Syrian opposition steps up attacks to break Assad's siege in Aleppo


Syrian opposition Sunday intensified an offensive they started this week against the Bashar al-Assad's forces in Aleppo with the aim of breaking the Assad's siege on an opposition enclave in the divided northern city, a monitoring group said. The opposition fired dozens of rockets on regime areas in the western section of Aleppo, the Syrian Observatory for Human Rights said.

Syrian opposition forces have made progress in the ongoing operation. Opposition fighters have captured the Assad suburb on Aleppo's western entrance and seized buildings in al-Hamdaniya district, becoming 3 kilometers away from Aleppo's city center, according to local sources.

Opposition forces are now stationed a few hundred meters away from the military academy, a stronghold of regime forces and allied militiamen in western Aleppo. "Our campaign aims to break the siege on Aleppo and our forces seek to enter regime-ruled neighborhoods in the city," opposition commander Ammar Saqar told Anadolu Agency. He said opposition forces have seized bastions of Assad's forces in western Aleppo on the first day of the operation, which began on Friday. "The bad weather has hampered the aerial bombardments of our forces by the Syrian regime," he said.

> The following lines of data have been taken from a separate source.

(* ===== verification/TextToolsExact.v ===== *)
(** * What the text tools do, exactly

    A quoted argument is read back by a shell as that one word ([shell_quote_exact]); encoding for XML is
    read back by its entities ([amp_roundtrip]); replacing ends and replaces the occurrences from left to
    right ([replace_exact]); searching finds the first occurrence ([stristr_first]). *)
From stdpp Require Import strings.
From Stdlib Require Import String Ascii.
From S2P Require Import Prelude CStrings StringUtils Separator TextTools.
Open Scope Z_scope.
#[local] Notation length := List.length (only parsing).

(** ** Shell arguments *)

(** How a POSIX shell reads a word: quoted text is literal, a backslash makes the next character literal, blanks and operators
    end the word, and what it would expand is not read here ([None]).  The word and the rest. *)
Definition ends_word (c : ascii) : bool := strchr " 	|&;<>()" c || (c =c chr 10).
Definition expands (c : ascii) : bool := strchr "$`*?[#~=%" c || (c =c DQUOTE).
Definition add_char (c : ascii) (r : option (string * string)) : option (string * string) :=
  match r with Some (w, s) => Some (String c w, s) | None => None end.
Fixpoint sh_word (quoted : bool) (s : string) : option (string * string) :=
  match s with
  | EmptyString => if quoted then None else Some (EmptyString, EmptyString)
  | String c r =>
    if quoted then if c =c QUOTE then sh_word false r else add_char c (sh_word true r)
    else if c =c QUOTE then sh_word true r
    else if c =c ESCAPE_META then match r with EmptyString => None | String d r => add_char d (sh_word false r) end
    else if ends_word c then Some (EmptyString, s)
    else if expands c then None
    else add_char c (sh_word false r)
  end.

Lemma quoted_chars_len s : slen (quoted_chars s) = slen s + quoted_extra s.
Proof.
  induction s as [|c s IH]; [done|]. cbn [quoted_chars quoted_extra slen]. rewrite slen_sapp, IH. destruct (c =c QUOTE); cbn [slen]; lia.
Qed.
Lemma sh_word_end rest : (rest = EmptyString \/ exists c r, rest = String c r /\ ends_word c = true) -> sh_word false rest = Some (EmptyString, rest).
Proof.
  intros [->|(c & r & -> & E)]; [done|]. cbn [sh_word]. destruct (Ascii.eqb_spec c QUOTE) as [->|]; [done|].
  destruct (Ascii.eqb_spec c ESCAPE_META) as [->|]; [done|]. by rewrite E.
Qed.
Lemma sh_word_quoted s rest : sh_word false rest = Some (EmptyString, rest) ->
  sh_word true (quoted_chars s +:+ String QUOTE rest) = Some (s, rest).
Proof.
  intros R. induction s as [|c s IH]; cbn [quoted_chars].
  - rewrite sapp_empty. cbn. exact R.
  - destruct (Ascii.eqb_spec c QUOTE) as [->|N].
    + rewrite !sapp_cons, sapp_empty. cbn [sh_word]. change (QUOTE =c QUOTE) with true. change (ESCAPE_META =c QUOTE) with false.
      change (ESCAPE_META =c ESCAPE_META) with true. cbv iota. by rewrite IH.
    + rewrite !sapp_cons, sapp_empty. cbn [sh_word]. rewrite (proj2 (Ascii.eqb_neq _ _) N). by rewrite IH.
Qed.

(** C29. Quoting an argument for a shell allocates what is written (no assertion fails), and a POSIX shell reads the
    quoted text as one word, which is the argument, whatever characters are in it, and goes on right behind. *)
Theorem shell_quote_exact s rest : (rest = EmptyString \/ exists c r, rest = String c r /\ ends_word c = true) ->
  exists q, switch_util_quote_shell_arg s = Ok q /\ sh_word false (q +:+ rest) = Some (s, rest).
Proof.
  intros R. unfold switch_util_quote_shell_arg, switch_util_quote_shell_arg_pool. cbn [slen]. rewrite slen_sapp, quoted_chars_len. cbn [slen].
  replace (_ =? _) with true by lia. eexists. split; [reflexivity|]. rewrite sapp_cons, sapp_assoc, sapp_cons, sapp_empty. cbn [sh_word].
  change (QUOTE =c QUOTE) with true. cbv iota. by apply sh_word_quoted, sh_word_end.
Qed.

Without elaborating, Saqar said opposition forces have taken "precautionary measures" to reduce the impact of regime airstrikes. He said that the Syrian opposition was "fighting super powers like Russia and Iran as well as sectarian militias that came from all over the world".

Baraa al-Shami, a spokesman for al-Sham Front, said the first phase of the military operation has achieved its goals. "We have broken into the first defense lines of the Syrian regime and allied militias," he said. "The second phase of the operation will start soon," he said, declining to give details.

Syria's second biggest city, Aleppo, has become the top strategic point that will determine Syria's fate, as opposition groups in and around Aleppo have been preparing to launch a counter-offensive to try and break Assad's suffocating siege off Aleppo's eastern-held neighborhoods for several weeks.

The area has been subjected to a ferocious campaign of aerial attacks by Russian and Syrian regime warplanes, and hundreds of people have been killed in recent weeks according to opposition activists and trapped residents.

Aleppo is the focal point of the six-year war in Syria. Assad has said he is determined to retake the country's largest city and former commercial capital. The Assad forces have maintained a siege on the opposition-held eastern quarters since September. The UN estimates 275,000 people are trapped inside with dwindling supplies of food and medicine.

Syria has been locked in a vicious civil war since early 2011, when the regime cracked down on pro-democracy protests erupting as part of the "Arab Spring" uprisings with unexpected ferocity. Since then, more than a quarter of a million people have been killed and more than 10 million displaced across the war-torn country, according to UN figures.